Incremental Read is not supported by pyiceberg. It will be supported in the future. Before then we will not include incremental read in our Python codebase (it is also not currently needed)

Concurrent writers

Iceberg uses optimistic concurrency control for concurrent writers. Java Iceberg natively supports retry with configurable retry parameters, using exponential backoff (without randomness). However pyiceberg does not currently support retry. We implemented an ad-hoc custom retry mechanism in IcebergTableWriter, using exponential random backoff based on the tenacity library. It has a good speed (~0.6s for 10 concurrent writers writing 20K tuples) and is faster than Java’s iceberg-native retry (~6 seconds for the same test). We may need to re-evaluate this custom implementation if pyiceberg supports retry natively in the future.

Iceberg Catalog

pyiceberg only supports SQL catalog (postgreSQL to be specific) and REST catalog for production. We use postgresql based SQL catalog in this implementation for the following reasons:

  • It supports local storage.
  • We tested that it is works with both Java and Python iceberg storage.
  • It is easier to set up for developers (compared to REST services).

PostgreSQL setup

Python storage layer requires a running postgreSQL service in the environment, and an empty database for iceberg to work.

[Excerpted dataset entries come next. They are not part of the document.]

(** * The wizard controller of the TEEOS Raspberry Pi image builder front end

    A shallow embedding of [frontend_reactjs/src/App.js]: the two
    configuration helpers ([parseJsonEnv], [safeUrl]), the construction of
    the step list ([steps]) and the navigation and progress logic of the
    [App] component ([activeIndex], [activeStep], the reconciling effect,
    [progressPct], [goNext], [goBack], [toggleComplete]).

    JavaScript values the program manipulates are modelled as follows.
    - A value of [process.env] is [option string]: [None] is [undefined].
    - Numbers are IEEE-754 binary64 values, through the executable
      specification of the Standard Library ([spec_float]); array indices,
      which the program only adds to and compares, are integers of [Z].
    - An exception is an explicit [Throw] result; [try]/[catch] is
      [try_catch].
    - [JSON.parse] and the [URL] constructor belong to the host platform,
      not to the repository: they are the two members of the class [Host].
    - The [Set] of completed identifiers is a [gset string]: the program
      only uses [has], [add], [delete] and [size]. *)

From Stdlib Require Import ZArith String Ascii List Bool Lia SpecFloat.
From stdpp Require Import base gmap sets list strings.

Set Warnings "-clear-no-such-hyp".

(** ** JavaScript values, completions and numbers *)

Module JS.

Inductive error := SyntaxError | TypeError.

Inductive completion (A : Type) :=
| Normal (a : A)
| Throw (e : error).
Arguments Normal {A} a.
Arguments Throw {A} e.

#[global] Instance completion_ret : MRet completion := fun A a => Normal a.

#[global] Instance completion_bind : MBind completion :=
  fun A B f m => match m with Normal a => f a | Throw e => Throw e end.

(** [try { body } catch { handler }] *)
Definition try_catch {A} (body : completion A) (handler : error -> completion A)
  : completion A :=
  match body with
  | Normal a => Normal a
  | Throw e => handler e
  end.

(** Binary64 numbers. *)
Definition prec : Z := 53.
Definition emax : Z := 1024.

Definition number_of_Z (z : Z) : spec_float := binary_normalize prec emax z 0 false.
Definition number_of_nat (n : nat) : spec_float := number_of_Z (Z.of_nat n).

Definition div (x y : spec_float) : spec_float := SFdiv prec emax x y.
Definition mul (x y : spec_float) : spec_float := SFmul prec emax x y.

#[global] Instance spec_float_eq_dec : EqDecision spec_float.
Proof. solve_decision. Defined.

(** [Math.round]: the integral number closest to [x], a tie going towards
    +Infinity; NaN, the infinities and the zeros are returned as they are.
    A finite [x] is [(-1)^s * m * 2^e]: with [0 <= e] it is integral
    already, otherwise the result is [floor (x + 1/2)], computed on
    integers, and a result that is zero keeps the sign of [x]. *)
Definition Math_round (x : spec_float) : spec_float :=
  match x with
  | S754_finite s m e =>
      if (0 <=? e)%Z then x
      else binary_normalize prec emax
             ((2 * cond_Zopp s (Zpos m) + 2 ^ (- e)) / 2 ^ (- e + 1))%Z 0 s
  | _ => x
  end.

(** The values [JSON.parse] can return.  The properties of an object are
    kept in source order. *)
#[warnings="-register-all"]
Inductive value :=
| Null
| Boolean (b : bool)
| Number (x : spec_float)
| Str (s : string)
| Array (items : list value)
| Object (props : list (string * value)).

(** [ToBoolean]; [None] stands for [undefined]. *)
Definition truthy_string (s : string) : bool := negb (s =? "")%string.

Definition truthy (v : option value) : bool :=
  match v with
  | None => false
  | Some Null => false
  | Some (Boolean b) => b
  | Some (Number (S754_zero _)) => false
  | Some (Number S754_nan) => false
  | Some (Number _) => true
  | Some (Str s) => truthy_string s
  | Some (Array _) => true
  | Some (Object _) => true
  end.

(** The property read [v.key], for a [key] that names no built-in member
    (neither [length], an index nor a prototype method), as
    [showAdvanced] below.  Reading a property of [null] throws a
    [TypeError]; a primitive or an array has no such property; in an
    object a later duplicate of a key has overwritten the earlier ones. *)
Definition get (v : value) (key : string) : completion (option value) :=
  match v with
  | Null => Throw TypeError
  | Object props =>
      Normal (snd <$> List.find (fun kv => (fst kv =? key)%string) (rev props))
  | _ => Normal None
  end.

(** [xs.filter(Boolean)] on an array whose entries are objects or [null]. *)
Fixpoint filter_Boolean {A} (xs : list (option A)) : list A :=
  match xs with
  | [] => []
  | Some x :: xs' => x :: filter_Boolean xs'
  | None :: xs' => filter_Boolean xs'
  end.

(** [xs.findIndex(p)]: the index of the first entry satisfying [p], and
    [-1] when there is none. *)
Fixpoint findIndex_from {A} (p : A -> bool) (xs : list A) (k : Z) : Z :=
  match xs with
  | [] => (-1)%Z
  | x :: xs' => if p x then k else findIndex_from p xs' (k + 1)%Z
  end.

Definition findIndex {A} (p : A -> bool) (xs : list A) : Z := findIndex_from p xs 0.

(** [xs[i]]: [undefined] outside of the array, also at a negative [i]. *)
Definition at_index {A} (xs : list A) (i : Z) : option A :=
  if (i <? 0)%Z then None else xs !! Z.to_nat i.

(** [s.toLowerCase()] on the letters A to Z.  No other character is
    mapped to one of the letters of ["true"], the only string a lowered
    value is compared with. *)
Definition lower_ascii (c : ascii) : ascii :=
  let n := nat_of_ascii c in
  if (65 <=? n)%nat && (n <=? 90)%nat then ascii_of_nat (n + 32) else c.

Fixpoint toLowerCase (s : string) : string :=
  match s with
  | EmptyString => EmptyString
  | String c s' => String (lower_ascii c) (toLowerCase s')
  end.

(** What the program needs from the platform.  [JSON_parse] throws on a
    text that is not JSON; [URL_new] is [new URL(value)], whose result the
    program discards and which throws on a string that is not an absolute
    URL. *)
Class Host := {
  JSON_parse : string -> completion value;
  URL_new : string -> completion unit
}.

End JS.

Import JS.

(** ** Configuration: [process.env] and the two helpers *)

Record Env := {
  REACT_APP_FEATURE_FLAGS : option string;
  REACT_APP_EXPERIMENTS_ENABLED : option string;
  REACT_APP_BACKEND_URL : option string;
  REACT_APP_API_BASE : option string;
  REACT_APP_WS_URL : option string;
  REACT_APP_FRONTEND_URL : option string
}.

(** [!envValue] on a value of the environment: [undefined] and the empty
    string are falsy. *)
Definition falsy_env (v : option string) : bool :=
  match v with
  | None => true
  | Some s => negb (truthy_string s)
  end.

(** [v || ""]; it is [v] itself when [v] is truthy. *)
Definition or_empty (v : option string) : string :=
  match v with
  | None => ""
  | Some s => if truthy_string s then s else ""
  end.

Section Configuration.
Context `{Host}.

(** App.js, lines 4-11. *)
Definition parseJsonEnv (envValue : option string) (fallback : value)
  : completion value :=
  try_catch
    (if falsy_env envValue then Normal fallback
     else JSON_parse (or_empty envValue))
    (fun _ => Normal fallback).

(** App.js, lines 13-24. *)
Definition safeUrl (value : option string) (fallback : string)
  : completion string :=
  if falsy_env value then Normal fallback
  else
    let url := or_empty value in
    try_catch (_ ← URL_new url; Normal url) (fun _ => Normal fallback).

(** A value of the environment that [safeUrl] keeps: a non-empty string
    on which the [URL] constructor does not throw. *)
Definition valid_url (value : option string) : bool :=
  match value with
  | None => false
  | Some s =>
      truthy_string s &&
      match URL_new s with Normal _ => true | Throw _ => false end
  end.

(** App.js, lines 36-40: the fallback is the empty object. *)
Definition featureFlags (env : Env) : completion value :=
  parseJsonEnv (REACT_APP_FEATURE_FLAGS env) (Object []).

End Configuration.

(** App.js, lines 42-44.  [String(x)] is [x] on a string. *)
Definition experimentsEnabled (env : Env) : bool :=
  (toLowerCase (or_empty (REACT_APP_EXPERIMENTS_ENABLED env)) =? "true")%string.

(** ** The step list *)

(** The body of a content section is markup the controller never looks
    into; the only body that depends on the configuration shows the
    configured WebSocket URL. *)
Inductive JSX :=
| Markup
| MarkupShowing (value : string).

  • A script to set up a new postgres database for Texera's iceberg storage has been added for CI tests.
  • The database will be used by pyiceberg to manage the catalog.
  • The logic to setup the database is added in GitHub CI config.
  • Java side can continue using Hadoop-based catalog for now until we add storage on operator ports for both Java and Python.
  • As the Python storage is not currently used by Python workers, no action is required for developers for now.

REST catalogs (feel free to skip this section)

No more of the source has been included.